Anesthesia and postoperative consequences

Surgeons in the UK conduct rhinoplasty under general anesthesia. However, the more straightforward procedures are common under local anesthesia supplemented by intravenous sedation, known as twilight anesthesia. After a rhinoplasty one will either have tapes or a plaster over the nose. A patient might sometimes have packs within the nose as well. Usually the packs are removed two days after the operation whilst the tapes or plaster are left on for up to 2 weeks. There may be considerable bruising after rhinoplasty along the sides of the nose. It could also happen beneath the eyes, which produces black eyes. The operations are not without discomfort, but usually it is possible to control the pain with tablets starting with the day after rhinoplasty. You will be adviced to sit up and to avoid blowing your nose. You should clean the nostrils with a cotton bud instead.

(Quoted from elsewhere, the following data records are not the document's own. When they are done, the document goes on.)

(* ===== verification/Float64.v ===== *)
(** Go's [float64], as the rate limiter uses it: IEEE 754 binary64 through the
    Standard Library's executable specification ([SpecFloat], round to nearest
    even), so token counts are the very numbers the code computes. *)

From Corelib Require Import SpecFloat.
From S2P Require Import Prelude GoTime.

Open Scope Z_scope.

Definition prec : Z := 53.
Definition emax : Z := 1024.

Definition float64 : Type := spec_float.

Definition fadd : float64 -> float64 -> float64 := SFadd prec emax.
Definition fsub : float64 -> float64 -> float64 := SFsub prec emax.
Definition fmul : float64 -> float64 -> float64 := SFmul prec emax.
Definition fdiv : float64 -> float64 -> float64 := SFdiv prec emax.
Definition fleb : float64 -> float64 -> bool := SFleb.
Definition fltb : float64 -> float64 -> bool := SFltb.

(** [float64(n)] for an integer *)
Definition of_int (n : Z) : float64 := binary_normalize prec emax n 0 false.

Definition fone : float64 := of_int 1.

Definition is_nan (x : float64) : bool := match x with S754_nan => true | _ => false end.

(** [math.Min] *)
Definition fmin (x y : float64) : float64 :=
  match x, y with
  | S754_infinity true, _ | _, S754_infinity true => S754_infinity true
  | S754_nan, _ | _, S754_nan => S754_nan
  | S754_zero sx, S754_zero sy => if sx then x else y
  | _, _ => if fltb x y then x else y
  end.

(** [Duration.Seconds]: whole seconds plus the fraction, each converted on its
    own. *)
Definition seconds (d : Z) : float64 :=
  fadd (of_int (Z.quot d second)) (fdiv (of_int (Z.rem d second)) (of_int 1000000000)).

(** ** Small integers are exact *)

Lemma iter_pos_nat {A} (f : A -> A) n x : SpecFloat.iter_pos f n x = Nat.iter (Pos.to_nat n) f x.
Proof.
  revert x. induction n as [n IH|n IH|]; intros x; cbn [SpecFloat.iter_pos]; [..|done].
  - rewrite !IH, Pos2Nat.inj_xI, Nat.iter_succ_r, <- Nat.iter_add. f_equal. lia.
  - rewrite !IH, Pos2Nat.inj_xO, <- Nat.iter_add. f_equal. lia.
Qed.

Lemma shr_1_double m : 0 <= m ->
  shr_1 (Build_shr_record (2 * m) false false) = Build_shr_record m false false.
Proof. by destruct m. Qed.

Lemma shr_exact n m : 0 <= m ->
  SpecFloat.iter_pos shr_1 n (Build_shr_record (m * 2 ^ Z.pos n) false false)
  = Build_shr_record m false false.
Proof.
  intros Hm. rewrite iter_pos_nat, <- (positive_nat_Z n).
  induction (Pos.to_nat n) as [|k IH].
  - simpl. by rewrite Z.mul_1_r.
  - rewrite Nat.iter_succ_r.
    replace (m * 2 ^ Z.of_nat (S k)) with (2 * (m * 2 ^ Z.of_nat k)).
    + rewrite shr_1_double; [done|]. apply Z.mul_nonneg_nonneg; [done|]. by apply Z.pow_nonneg.
    + rewrite Nat2Z.inj_succ, Z.pow_succ_r by lia. ring.
Qed.

Lemma digits_log2 p : Z.pos (digits2_pos p) = Z.log2 (Z.pos p) + 1.
Proof.
  induction p as [p IH|p IH|]; cbn [digits2_pos]; [..|done].
  - rewrite Pos2Z.inj_succ, IH, (Pos2Z.inj_xI p), Z.log2_succ_double by lia. lia.
  - rewrite Pos2Z.inj_succ, IH, (Pos2Z.inj_xO p), Z.log2_double by lia. lia.
Qed.

Lemma pos_iter_xO k p : Z.pos (Pos.iter xO p k) = Z.pos p * 2 ^ Z.pos k.
Proof.
  induction k as [|k IH] using Pos.peano_ind; [cbn; lia|].
  rewrite Pos.iter_succ, Pos2Z.inj_succ, Z.pow_succ_r by lia.
  rewrite Pos2Z.inj_xO, IH. ring.
Qed.

(** The canonical representation of a positive integer below 2^53. *)
Lemma shl_align_spec p e e' : e' <= e ->
  exists q, shl_align p e e' = (q, e') /\ Z.pos q = Z.pos p * 2 ^ (e - e').
Proof.
  intros He. unfold shl_align. destruct (e' - e) as [|d|d] eqn:E; [| |].
  - exists p. replace e' with e by lia. rewrite Z.sub_diag. split; [done|lia].
  - lia.
  - exists (Pos.iter xO p d). split; [done|]. rewrite pos_iter_xO. do 2 f_equal. lia.
Qed.

(** Rounding a mantissa of [k] surplus zero bits. *)
Lemma round_aux_exact q m e k :
  Z.pos q = m * 2 ^ k -> 0 <= k -> 0 < m < 2 ^ 53 -> Z.log2 m = 52 -> -1074 <= e + k <= 0 ->
  exists q', binary_round_aux prec emax false (Z.pos q) e loc_Exact
             = S754_finite false q' (e + k) /\ Z.pos q' = m.
Proof.
  intros Hq Hk Hm Hlog He.
  assert (Hd : Z.pos (digits2_pos q) = 53 + k).
  { rewrite digits_log2, Hq, Z.log2_mul_pow2 by lia. lia. }
  assert (Hfe : fexp prec emax (53 + k + e) = e + k).
  { unfold fexp, emin, prec, emax. lia. }
  assert (Hshr : shr_fexp prec emax (Z.pos q) e loc_Exact = (Build_shr_record m false false, e + k)).
  { unfold shr_fexp. cbn [Zdigits2 shr_record_of_loc]. rewrite Hd, Hfe.
    replace (e + k - e) with k by lia. unfold shr.
    destruct k as [|k|k]; [| |lia].
    - rewrite Hq. repeat f_equal; lia.
    - rewrite Hq. rewrite shr_exact by lia. done. }
  unfold binary_round_aux. rewrite Hshr. cbn [shr_m loc_of_shr_record round_nearest_even].
  destruct m as [|q'|]; [lia| |lia]. exists q'.
  assert (Hfe2 : fexp prec emax (Z.pos (digits2_pos q') + (e + k)) = e + k).
  { rewrite digits_log2, Hlog. unfold fexp, emin, prec, emax. lia. }
  unfold shr_fexp. cbn [Zdigits2 shr_record_of_loc]. rewrite Hfe2, Z.sub_diag. cbn [shr shr_m].
  replace (e + k <=? emax - prec) with true by (unfold emax, prec; lia). done.
Qed.

Definition small_int (n : Z) : Prop := 0 < n < 2 ^ 53.

Lemma small_int_log n : small_int n -> 0 <= Z.log2 n <= 52.
Proof.
  intros [H1 H2]. split; [apply Z.log2_nonneg|].
  apply Z.log2_lt_pow2 in H2; lia.
Qed.

Lemma small_int_scaled n : small_int n ->
  0 < n * 2 ^ (52 - Z.log2 n) < 2 ^ 53 /\ Z.log2 (n * 2 ^ (52 - Z.log2 n)) = 52.
Proof.
  intros Hn. pose proof (small_int_log n Hn) as Hl. destruct Hn as [Hn _].
  assert (Hlog : Z.log2 (n * 2 ^ (52 - Z.log2 n)) = 52).
  { rewrite Z.log2_mul_pow2 by lia. lia. }
  assert (0 < n * 2 ^ (52 - Z.log2 n)) by (apply Z.mul_pos_pos; [lia|apply Z.pow_pos_nonneg; lia]).
  split; [|done]. split; [done|]. apply Z.log2_lt_pow2; lia.
Qed.

Lemma of_int_canon n : small_int n ->
  exists q, of_int n = S754_finite false q (Z.log2 n - 52) /\
            Z.pos q = n * 2 ^ (52 - Z.log2 n).
Proof.
  intros Hn. pose proof (small_int_log n Hn) as Hl.
  pose proof (small_int_scaled n Hn) as [Hb Hlog].
  unfold of_int. destruct n as [|p|p]; [destruct Hn; lia| |destruct Hn; lia].
  cbn [binary_normalize]. unfold binary_round.
  assert (Hf : fexp prec emax (Z.pos (digits2_pos p) + 0) = Z.log2 (Z.pos p) - 52).
  { rewrite digits_log2. unfold fexp, emin, prec, emax. lia. }
  rewrite Hf.
  destruct (shl_align_spec p 0 (Z.log2 (Z.pos p) - 52)) as (q & -> & Hq); [lia|].
  replace (0 - (Z.log2 (Z.pos p) - 52)) with (52 - Z.log2 (Z.pos p)) in Hq by lia.
  rewrite <- Hq in Hb, Hlog.
  destruct (round_aux_exact q (Z.pos q) (Z.log2 (Z.pos p) - 52) 0) as (q' & -> & Hq'); try lia.
  exists q'. split; [f_equal; lia|]. lia.
Qed.

Lemma fone_canon : fone = S754_finite false 4503599627370496 (-52).
Proof. vm_compute. reflexivity. Qed.

(** [x - 1] on an integral token count is exact. *)
Lemma of_int_pred n : small_int n -> fsub (of_int n) fone = of_int (n - 1).
Proof.
  intros Hn. destruct (of_int_canon n Hn) as (q & -> & Hq). rewrite fone_canon.
  pose proof (small_int_log n Hn) as Hl.
  unfold fsub, SFsub. replace (Z.min (Z.log2 n - 52) (-52)) with (-52) by lia.
  destruct (shl_align_spec q (Z.log2 n - 52) (-52)) as (q1 & -> & Hq1); [lia|].
  change (shl_align 4503599627370496 (-52) (-52)) with (4503599627370496%positive, -52).
  cbn [fst cond_Zopp].
  assert (Hv : Z.pos q1 - 4503599627370496 = (n - 1) * 2 ^ 52).
  { rewrite Hq1, Hq, <- Z.mul_assoc, <- Z.pow_add_r by lia.
    replace (52 - Z.log2 n + (Z.log2 n - 52 - -52)) with 52 by lia.
    change 4503599627370496 with (2 ^ 52). ring. }
  rewrite Hv. destruct (decide (n = 1)) as [->|Hne]; [done|].
  assert (Hn' : small_int (n - 1)) by (destruct Hn; split; lia).
  destruct (of_int_canon _ Hn') as (q2 & -> & Hq2).
  pose proof (small_int_log _ Hn') as Hl'. pose proof (small_int_scaled _ Hn') as [Hb Hlog].
  destruct ((n - 1) * 2 ^ 52) as [|r|r] eqn:Er; [destruct Hn'; lia| |destruct Hn'; lia].
  cbn [binary_normalize]. unfold binary_round.
  assert (Hlr : Z.log2 (Z.pos r) = Z.log2 (n - 1) + 52).
  { rewrite <- Er, Z.log2_mul_pow2 by (destruct Hn'; lia). lia. }
  replace (shl_align r (-52) _) with (r, -52).
  2:{ unfold shl_align. rewrite digits_log2, Hlr. unfold fexp, emin, prec, emax.
      rewrite Z.max_l by lia.
      destruct (Z.log2 (n - 1) + 52 + 1 + -52 - 53 - -52) eqn:E; [done|done|lia]. }
  destruct (round_aux_exact r ((n - 1) * 2 ^ (52 - Z.log2 (n - 1))) (-52) (Z.log2 (n - 1)))
    as (q' & -> & Hq'); try lia.
  { rewrite <- Er, <- Z.mul_assoc, <- Z.pow_add_r by lia. do 2 f_equal. lia. }
  f_equal; lia.
Qed.

Lemma of_int_ge_one n : small_int n -> fleb fone (of_int n) = true.
Proof.
  intros Hn. destruct (of_int_canon n Hn) as (q & -> & Hq). rewrite fone_canon.
  pose proof (small_int_log n Hn) as Hl.
  unfold fleb, SFleb, SFcompare.
  destruct (Z.compare_spec (-52) (Z.log2 n - 52)) as [E|E|E]; [|done|lia].
  replace (Z.log2 n) with 0 in Hq by lia. destruct Hn.
  change (Pos.compare_cont Eq 4503599627370496 q) with (Pos.compare 4503599627370496 q).
  destruct (Pos.compare_spec 4503599627370496 q); [reflexivity|reflexivity|].
  exfalso. rewrite Z.sub_0_r in Hq. apply Pos2Z.pos_lt_pos in H1. rewrite Hq in H1.
  change 4503599627370496 with (1 * 2 ^ 52) in H1.
  apply Z.mul_lt_mono_pos_r in H1; lia.
Qed.

Lemma fmin_self n : small_int n \/ n = 0 -> fmin (of_int n) (of_int n) = of_int n.
Proof.
  intros [Hn| ->]; [|done]. destruct (of_int_canon n Hn) as (q & -> & Hq).
  unfold fmin. by case_if.
Qed.

Lemma fltb_irrefl x : fltb x x = false.
Proof.
  destruct x as [[]|[]| |[] m e]; try done; unfold fltb, SFltb, SFcompare;
    rewrite Z.compare_refl;
    change (Pos.compare_cont Eq m m) with (Pos.compare m m);
    by rewrite Pos.compare_refl.
Qed.

(** The capped level never exceeds the cap. *)
Lemma fmin_le n x : small_int n -> is_nan x = false -> fltb (of_int n) (fmin (of_int n) x) = false.
Proof.
  intros Hn Hx. destruct (of_int_canon n Hn) as (q & E & _). rewrite E.
  destruct x as [s|[]| |s m e]; try done.
  all: unfold fmin; case_if; [apply fltb_irrefl|done].
Qed.

(** Adding the refill of no time at all changes nothing. *)
Lemma refill_nothing n rate interval :
  small_int n \/ n = 0 -> small_int rate -> 0 < interval ->
  is_nan (seconds interval) = false ->
  (forall s, seconds interval <> S754_zero s) ->
  (forall s, seconds interval <> S754_infinity s) ->
  fadd (of_int n) (fdiv (fmul (seconds 0) (of_int rate)) (seconds interval)) = of_int n.
Proof.
  intros Hn Hr Hi Hnan Hz Hinf.
  destruct (of_int_canon rate Hr) as (q & -> & _).
  change (seconds 0) with (S754_zero false).
  destruct (seconds interval) as [s|s| |s m e] eqn:E; [by edestruct Hz|by edestruct Hinf|done|].
  unfold fmul, fdiv. cbn [SFmul SFdiv xorb].
  destruct Hn as [Hn| ->].
  - by destruct (of_int_canon n Hn) as (q' & -> & _).
  - cbn. by destruct s.
Qed.

(** The order on small integers is kept. *)
Lemma of_int_not_lt n m : small_int n -> small_int m -> m <= n -> fltb (of_int n) (of_int m) = false.
Proof.
  intros Hn Hm Hle.
  destruct (of_int_canon n Hn) as (q & -> & Hq). destruct (of_int_canon m Hm) as (p & -> & Hp).
  pose proof (Z.log2_le_mono m n Hle) as Hl.
  pose proof (small_int_log n Hn). pose proof (small_int_log m Hm).
  unfold fltb, SFltb, SFcompare.
  destruct (Z.compare_spec (Z.log2 n - 52) (Z.log2 m - 52)) as [E|E|E]; [|lia|done].
  change (Pos.compare_cont Eq q p) with (Pos.compare q p).
  destruct (Pos.compare_spec q p) as [|Hlt|]; [done| |done].
  exfalso. apply Pos2Z.pos_lt_pos in Hlt. rewrite Hq, Hp in Hlt.
  replace (Z.log2 m) with (Z.log2 n) in Hlt by lia.
  apply Z.mul_lt_mono_pos_r in Hlt; [lia|apply Z.pow_pos_nonneg; lia].
Qed.

Lemma fmin_int n m : small_int n -> small_int m \/ m = 0 -> m <= n ->
  fmin (of_int n) (of_int m) = of_int m.
Proof.
  intros Hn [Hm| ->] Hle.
  - pose proof (of_int_not_lt n m Hn Hm Hle) as Hlt.
    destruct (of_int_canon n Hn) as (q & Eq & _). destruct (of_int_canon m Hm) as (p & Ep & _).
    rewrite Eq, Ep in *. unfold fmin. by rewrite Hlt.
  - destruct (of_int_canon n Hn) as (q & -> & _). reflexivity.
Qed.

After your surgeon removes the plaster or tapes, the overlying skin may be swollen and discolored. This discoloration and bruising may persist for a total of a month. However, the swelling may take a full 3 months to settle and reveal the final postoperative appearance you expecting. If one has had nasal augmentation there will of course be scarring and bruising around the donor site. This is more likely to occur if the doctor used one’s own bone or cartilage. There is a small but definitive risk of bleeding from the nose that can occur 7-10 days after a rhinoplasty.
Finally, you might also consider the risks from the anesthetic itself. Individuals with heart or lung problems should receive careful monitoring by their family doctor before a rhinoplasty.